102. Kapitel: Des Cyrenius Werbung um Tullias Hand und seine Prüfung durch Tullia. Ein Evangelium der Ehe. (27.12.1843)

01] Nach der Erholung sprach Cyrenius wieder zur Tullia: »Tullia möchtest du mir denn nicht die Hand reichen und werden mein rechtmäßiges Weib, so ich dich dazu aus dem tiefsten Grunde meines Herzens bitten würde?«

02] Und Tullia sprach: »Was möchtest du mir wohl tun, so ich dir solches verweigern würde?«

03] Und Cyrenius sprach, etwas erregt, aber immer noch aus dem besten Herzen:

04] »Dann würde ich es Dem aufopfern, den du auf deinen Armen hältst, und würde sodann traurig ziehen von dannen!«

05] Und Tullia fragte den Cyrenius weiter, sagend nämlich: »Was würdest du denn dann tun, so ich Den, der nun auf meinen Armen ruht, um einen Rat fragen würde, was ich tun solle,

06] und Er widerriete mir, anzunehmen deinen Antrag, und hieße mich treu verbleiben dem Hause, das mich so überaus freundlichst aufgenommen hat?«

07] Und Cyrenius stutzte bei dieser Frage ein wenig, sprach aber dennoch, etwas verlegen:

08] »Ja dann, du meine herrlichste Tullia, dann müßte ich freilich ohne Widerrede alsbald abstehen von meinem Verlangen!

09] Denn gegen den Willen Dessen, dem alle Elemente gehorchen, kann sich der sterbliche Mensch ewig nimmer auflehnen.

10] O frage aber das Kindlein ja sogleich, auf daß ich ehestens erfahre wie ich daran bin!«

11] Das Kindlein aber richtete Sich sogleich auf und sprach: »Ich bin nicht ein Herr dessen, was der Welt ist; daher seid ihr von Mir aus in allem Weltlichen frei!

12] Habt ihr aber wahre Liebe in euren Herzen zueinander gefaßt, da sollt ihr dieselbe nicht brechen!

13] Denn es gilt bei Mir kein anderes Gesetz für die Ehe, als welches da mit glühender Schrift geschrieben steht in euren Herzen.

14] Habt ihr euch aber schon beim ersten Anblicke laut dieses lebendigen Gesetzes erkannt und verbunden, da sollt ihr euch nicht mehr trennen, so ihr nicht sündigen wollt vor Mir!

15] Ich halte aber kein weltlich Eheband für gültig, sondern allein das des Herzens;

16] wer dieses bricht, der ist ein wahrhaftiger Ehebrecher vor Mir!

17] Du, Mein Cyrenius, hast zu dieser Tochter dein Herz gar mächtig gefaßt; daher sollst du es nicht mehr abwenden von ihr!

18] Und du, Tochter, aber warst beim ersten Anblicke brennend schon in deinem Herzen zum Cyrenius darum bist du schon sein Weib vor Mir und brauchst nicht erst eines zu werden!

19] Denn bei Mir gilt nicht äußerer Rat oder Widerrat, sondern allein der Rat eurer Herzen ist bei Mir gültig.

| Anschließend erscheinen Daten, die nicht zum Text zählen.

(** ** Keys *)

Lemma encoding_number_inj : Inj (=) (=) encoding_number.
Proof. by intros [] []. Qed.
Lemma details_number_inj : Inj (=) (=) details_number.
Proof. by intros [] []. Qed.

Lemma cache_key_inj p p' slot slot' c c' : cache_key p slot c = cache_key p' slot' c' -> p = p' /\ slot = slot' /\ c = c'.
Proof.
  destruct p as [[e d r v] f], p' as [[e' d' r' v'] f']. unfold cache_key. cbn. intros [= -> -> He Hd -> -> ->].
  apply encoding_number_inj in He as ->. apply details_number_inj in Hd as ->. done.
Qed.

Lemma sublist_complete {A} (l k : list A) : l `sublist_of` k -> zlen l = zlen k -> l = k.
Proof.
  unfold zlen. intros H Hl. assert (Hn : (length k <= length l)%nat) by lia. clear Hl. induction H as [|x l k H IH|x l k H IH]; [done|..].
  - f_equal. apply IH. cbn in Hn. lia.
  - apply sublist_length in H. cbn in Hn. lia.
Qed.

(** ** Blocks and their views *)

Definition clear_rewards (m : StoredBlockMetadata) : StoredBlockMetadata :=
  mkBlockMetadata (bm_slot m) (bm_parent_slot m) (bm_blockhash m) (bm_parent_blockhash m) (bm_block_time m) (bm_block_height m)
    (bm_executed_transaction_count m) (bm_entry_count m) false [] [] [] [] [] [] (bm_rewards_num_partitions m) (bm_footer m).
Definition clear_footer (m : StoredBlockMetadata) : StoredBlockMetadata :=
  mkBlockMetadata (bm_slot m) (bm_parent_slot m) (bm_blockhash m) (bm_parent_blockhash m) (bm_block_time m) (bm_block_height m)
    (bm_executed_transaction_count m) (bm_entry_count m) (bm_rewards_present m) (bm_rewards_pubkey m) (bm_rewards_lamports m)
    (bm_rewards_post_balance m) (bm_rewards_type m) (bm_rewards_commission m) (bm_rewards_commission_bps m) (bm_rewards_num_partitions m) None.
Definition without_footer (b : StoredBlockRecord) : StoredBlockRecord := mkBlockRecord (clear_footer (br_metadata b)) (br_transactions b).

(** A complete block, every transaction signed. *)
Record block_ok (b : StoredBlockRecord) : Prop := {
  ok_count : bm_executed_transaction_count (br_metadata b) = zlen (br_transactions b);
  ok_signed : Forall (fun tx => tx_signatures (s_columns tx) <> []) (br_transactions b);
}.

Section Views.
Context (readers : Readers).

(** The metadata read for a request: without the reward columns when they are not shown. *)
Definition metadata_of (show : bool) (b : StoredBlockRecord) (m : StoredBlockMetadata) : Prop :=
  if show then m = br_metadata b else clear_rewards m = clear_rewards (br_metadata b).
Definition signature_text (tx : StoredTransactionRecord) : string := bs58_encode readers (default [] (head (tx_signatures (s_columns tx)))).

(** A payload of the block, possibly with rows missing. *)
Inductive shows (o : EncodeOptions) (b : StoredBlockRecord) : StoredBlockPayload -> Prop :=
| shows_metadata m : eo_details o = DetailsNone -> metadata_of (eo_show_rewards o) b m -> shows o b (MetadataPayload m)
| shows_signatures m s : eo_details o = DetailsSignatures -> metadata_of (eo_show_rewards o) b m ->
    s `sublist_of` map signature_text (br_transactions b) -> shows o b (SignaturesPayload m s)
| shows_accounts m t : eo_details o = DetailsAccounts -> metadata_of (eo_show_rewards o) b m ->
    t `sublist_of` map accounts_of (br_transactions b) -> shows o b (AccountsPayload m t)
| shows_full m t : metadata_of (eo_show_rewards o) b m -> t `sublist_of` br_transactions b -> shows o b (FullPayload (mkBlockRecord m t)).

20] Bleibt sonach diesem für ewig getreu, wollt ihr nicht zu wahrhaftigen Ehebrechern werden vor Mir!

21] Verflucht aber sei ein Widerräter aus weltlichen Gründen in der Sache der Liebe, die von Mir ist!

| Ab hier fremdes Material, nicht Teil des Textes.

(* ===== verification/SlotCache.v ===== *)
(** * SlotCache: the single-flight cache of signature positions

    Models [crates/superbank-rpc/src/clickhouse/cache.rs] and the two loops that use it,
    [get_signature_slot_cached] of [clickhouse/signatures.rs] and
    [get_transaction_single_round_trip] of [clickhouse/transactions.rs].  An operation of the
    cache is one critical section; [step] is one step of the requests that share it.  A
    [Notify] is a number, fresh at each allocation, and the instants are numbers. *)

From S2P Require Import Prelude Text Cursors Sdk Hydration.

Open Scope list_scope.
Open Scope Z_scope.

(** ** The cache *)

Definition SignatureBytes : Type := list Z.
Definition MAX_CACHE_CAPACITY : Z := 1000000.

Inductive Entry := Ready (value : option SignatureSlot) (expires_at : Z) | InFlight (notify : Z).
Inductive CacheStart := Hit (value : option SignatureSlot) | Wait (notify : Z) | Leader (notify : Z).

Record SignatureSlotCache := mkSlotCache {
  ttl_found : Z; ttl_missing : Z; capacity : Z; entries : gmap SignatureBytes Entry;
}.
Definition with_entries (c : SignatureSlotCache) (m : gmap SignatureBytes Entry) : SignatureSlotCache :=
  mkSlotCache (ttl_found c) (ttl_missing c) (capacity c) m.

(** [SignatureSlotCache::new] *)
Definition slot_cache_new (ttl_found ttl_missing capacity : Z) : SignatureSlotCache :=
  mkSlotCache ttl_found ttl_missing (Z.max 1 (Z.min capacity MAX_CACHE_CAPACITY)) ∅.

(** [peek] *)
Definition peek (now : Z) (key : SignatureBytes) (c : SignatureSlotCache) : option (option SignatureSlot) :=
  match entries c !! key with Some (Ready value expires_at) => if now <? expires_at then Some value else None | _ => None end.

(** [get_or_start]; [fresh] is the notification it allocates when it starts a lookup. *)
Definition get_or_start (now fresh : Z) (key : SignatureBytes) (c : SignatureSlotCache) : CacheStart * SignatureSlotCache :=
  let start := (Leader fresh, with_entries c (<[key := InFlight fresh]> (delete key (entries c)))) in
  match entries c !! key with
  | Some (Ready value expires_at) => if now <? expires_at then (Hit value, c) else start
  | Some (InFlight notify) => (Wait notify, c)
  | None => start
  end.

(** [evict_if_needed]; [order] is the order in which the table lists its keys. *)
Definition is_ready (e : Entry) : bool := match e with Ready _ _ => true | InFlight _ => false end.
Definition retained (now : Z) (e : Entry) : bool := match e with Ready _ expires_at => now <? expires_at | InFlight _ => true end.
Definition len (m : gmap SignatureBytes Entry) : Z := Z.of_nat (size m).
Definition ready_keys (order : list SignatureBytes) (m : gmap SignatureBytes Entry) : list SignatureBytes :=
  List.filter (fun k => match m !! k with Some e => is_ready e | None => false end) order.
Fixpoint evict_loop (keys : list SignatureBytes) (over_by : Z) (m : gmap SignatureBytes Entry) : gmap SignatureBytes Entry :=
  match keys with
  | [] => m
  | key :: keys => let m := delete key m in let over_by := sat_sub over_by 1 in if over_by =? 0 then m else evict_loop keys over_by m
  end.
Definition evict_if_needed (now : Z) (order : list SignatureBytes) (cap : Z) (m : gmap SignatureBytes Entry) : gmap SignatureBytes Entry :=
  if len m <=? cap then m
  else
    let m := filter (fun kv => retained now kv.2 = true) m in
    if len m <=? cap then m
    else
      let over_by := len m - cap in
      evict_loop (take (Z.to_nat over_by) (ready_keys order m)) over_by m.

(** [finish_leader]; [finished] is the instant it reads before it takes the lock. *)
Definition ttl_of (value : option SignatureSlot) (c : SignatureSlotCache) : Z := match value with Some _ => ttl_found c | None => ttl_missing c end.
Definition finish_leader (finished now : Z) (order : list SignatureBytes) (key : SignatureBytes) (notify : Z) (value : option SignatureSlot)
    (c : SignatureSlotCache) : SignatureSlotCache :=
  let expires_at := finished + ttl_of value c in
  match entries c !! key with
  | Some (InFlight current) =>
      if current =? notify then with_entries c (evict_if_needed now order (capacity c) (<[key := Ready value expires_at]> (entries c))) else c
  | _ => c
  end.

(** [remove_matching_entry], [remove_in_flight] *)
Definition remove_matching_entry (key : SignatureBytes) (notify : Z) (m : gmap SignatureBytes Entry) : gmap SignatureBytes Entry :=
  match m !! key with Some (InFlight current) => if current =? notify then delete key m else m | _ => m end.
Definition remove_in_flight (key : SignatureBytes) (notify : Z) (c : SignatureSlotCache) : SignatureSlotCache :=
  with_entries c (remove_matching_entry key notify (entries c)).

(** ** The requests that share it *)

(** Which query a request asks when it leads: the position, or the row in one round trip. *)
Inductive Kind := PositionLookup | SingleRoundTrip.
(** What a request has when its loop ends: a position, the row the leader fetched, an error. *)
Inductive Outcome := GotPosition (position : option SignatureSlot) | GotRow (row : option TransactionRow) | LookupFailed.

(** A request: at the head of its loop, waiting for the lock with the instant it has read,
    waiting for another's lookup, asking since an instant, with an answer on the way into the
    cache ([asked] is when the database evaluated the query), removing its entry after a
    failure or a cancellation, waking the waiters, or done. *)
Inductive Task :=
| Looping (kind : Kind) (key : SignatureBytes)
| Locking (kind : Kind) (key : SignatureBytes) (read : Z)
| Waiting (kind : Kind) (key : SignatureBytes) (notify : Z)
| Leading (kind : Kind) (key : SignatureBytes) (notify : Z) (since : Z)
| Finishing (key : SignatureBytes) (notify : Z) (value : option SignatureSlot) (outcome : Outcome) (asked finished : Z)
| Cleaning (key : SignatureBytes) (notify : Z)
| Notifying (notify : Z) (key : SignatureBytes) (outcome : Outcome) (at_ : Z)
| Done (key : SignatureBytes) (outcome : Outcome) (at_ : Z).

(** A lookup that ended in the cache, for the statements about what is served. *)
Record Lookup := mkLookup { lk_key : SignatureBytes; lk_value : option SignatureSlot; lk_asked : Z; lk_finished : Z }.

Record Flights := mkFlights { cache : SignatureSlotCache; requests : gmap Z Task; next_notify : Z; clock : Z; lookups : list Lookup }.
Definition flights_new (c : SignatureSlotCache) (now : Z) : Flights := mkFlights c ∅ 0 now [].

(** [notify_waiters] *)
Definition wake (notify : Z) (t : Task) : Task :=
  match t with Waiting kind key n => if n =? notify then Looping kind key else t | _ => t end.

Section System.
(** What the database answers at an instant: the newest position, and the row of the query
    that joins it with the payload table. *)
Context (position_at : Z -> SignatureBytes -> option SignatureSlot) (row_at : Z -> SignatureBytes -> option TransactionRow).

Definition row_position (row : TransactionRow) : SignatureSlot := mkSigSlot (r_slot row) (r_slot_idx row).
Definition ask (kind : Kind) (at_ : Z) (key : SignatureBytes) : option SignatureSlot * Outcome :=
  match kind with
  | PositionLookup => let value := position_at at_ key in (value, GotPosition value)
  | SingleRoundTrip => let row := row_at at_ key in (row_position <$> row, GotRow row)
  end.

(** After [get_or_start]: the loops return a hit, wait, or lead. *)
Definition started (kind : Kind) (key : SignatureBytes) (read now : Z) (start : CacheStart) : Task :=
  match start with
  | Hit value => Done key (GotPosition value) read
  | Wait notify => Waiting kind key notify
  | Leader notify => Leading kind key notify now
  end.
Definition next_after (start : CacheStart) (next : Z) : Z := match start with Leader _ => next + 1 | _ => next end.

(** What a request does by itself: read the clock, take the lock, receive the answer of its
    query, put it into the cache, remove its entry, wake the waiters. *)
Inductive moves (y : Flights) : Flights -> Prop :=
| step_read i kind key : requests y !! i = Some (Looping kind key) ->
    moves y (mkFlights (cache y) (<[i := Locking kind key (clock y)]> (requests y)) (next_notify y) (clock y) (lookups y))
| step_start i kind key read start c : requests y !! i = Some (Locking kind key read) ->
    get_or_start read (next_notify y) key (cache y) = (start, c) ->
    moves y (mkFlights c (<[i := started kind key read (clock y) start]> (requests y)) (next_after start (next_notify y)) (clock y) (lookups y))
| step_answer i kind key notify since asked value outcome : requests y !! i = Some (Leading kind key notify since) ->
    since <= asked <= clock y -> ask kind asked key = (value, outcome) ->
    moves y (mkFlights (cache y) (<[i := Finishing key notify value outcome asked (clock y)]> (requests y)) (next_notify y) (clock y) (lookups y))
| step_finish i key notify value outcome asked finished order : requests y !! i = Some (Finishing key notify value outcome asked finished) ->
    order ≡ₚ (map_to_list (entries (cache y))).*1 ->
    moves y (mkFlights (finish_leader finished (clock y) order key notify value (cache y)) (<[i := Notifying notify key outcome finished]> (requests y))
      (next_notify y) (clock y) (mkLookup key value asked finished :: lookups y))
| step_clean i key notify : requests y !! i = Some (Cleaning key notify) ->
    moves y (mkFlights (remove_in_flight key notify (cache y)) (<[i := Notifying notify key LookupFailed (clock y)]> (requests y))
      (next_notify y) (clock y) (lookups y))
| step_notify i notify key outcome at_ : requests y !! i = Some (Notifying notify key outcome at_) ->
    moves y (mkFlights (cache y) (<[i := Done key outcome at_]> (wake notify <$> requests y)) (next_notify y) (clock y) (lookups y)).

(** Time passes, a client calls, a request moves; a query fails or its request is dropped while
    it leads; a request that leads nothing is dropped by its client. *)
Inductive step (y : Flights) : Flights -> Prop :=
| step_tick now : clock y <= now -> step y (mkFlights (cache y) (requests y) (next_notify y) now (lookups y))
| step_call i kind key : requests y !! i = None ->
    step y (mkFlights (cache y) (<[i := Looping kind key]> (requests y)) (next_notify y) (clock y) (lookups y))
| step_move y' : moves y y' -> step y y'
| step_fail i kind key notify since : requests y !! i = Some (Leading kind key notify since) ->
    step y (mkFlights (cache y) (<[i := Cleaning key notify]> (requests y)) (next_notify y) (clock y) (lookups y))
| step_cancel i key notify value outcome asked finished : requests y !! i = Some (Finishing key notify value outcome asked finished) ->
    step y (mkFlights (cache y) (<[i := Cleaning key notify]> (requests y)) (next_notify y) (clock y) (lookups y))
| step_drop i t : requests y !! i = Some t -> match t with Looping _ _ | Locking _ _ _ | Waiting _ _ _ => True | _ => False end ->
    step y (mkFlights (cache y) (delete i (requests y)) (next_notify y) (clock y) (lookups y)).
End System.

22] Was ist denn mehr: die lebendige Liebe, die aus Mir ist, oder der weltliche Grund, der aus der Hölle ist?

23] Wehe aber auch der Liebe, deren Grund die Welt ist, - sie sei verflucht!«

24] Diese Worte des Kindleins machten, daß sich alle entsetzten, und niemand getraute sich weiter etwas zu reden in der Sache der Ehe.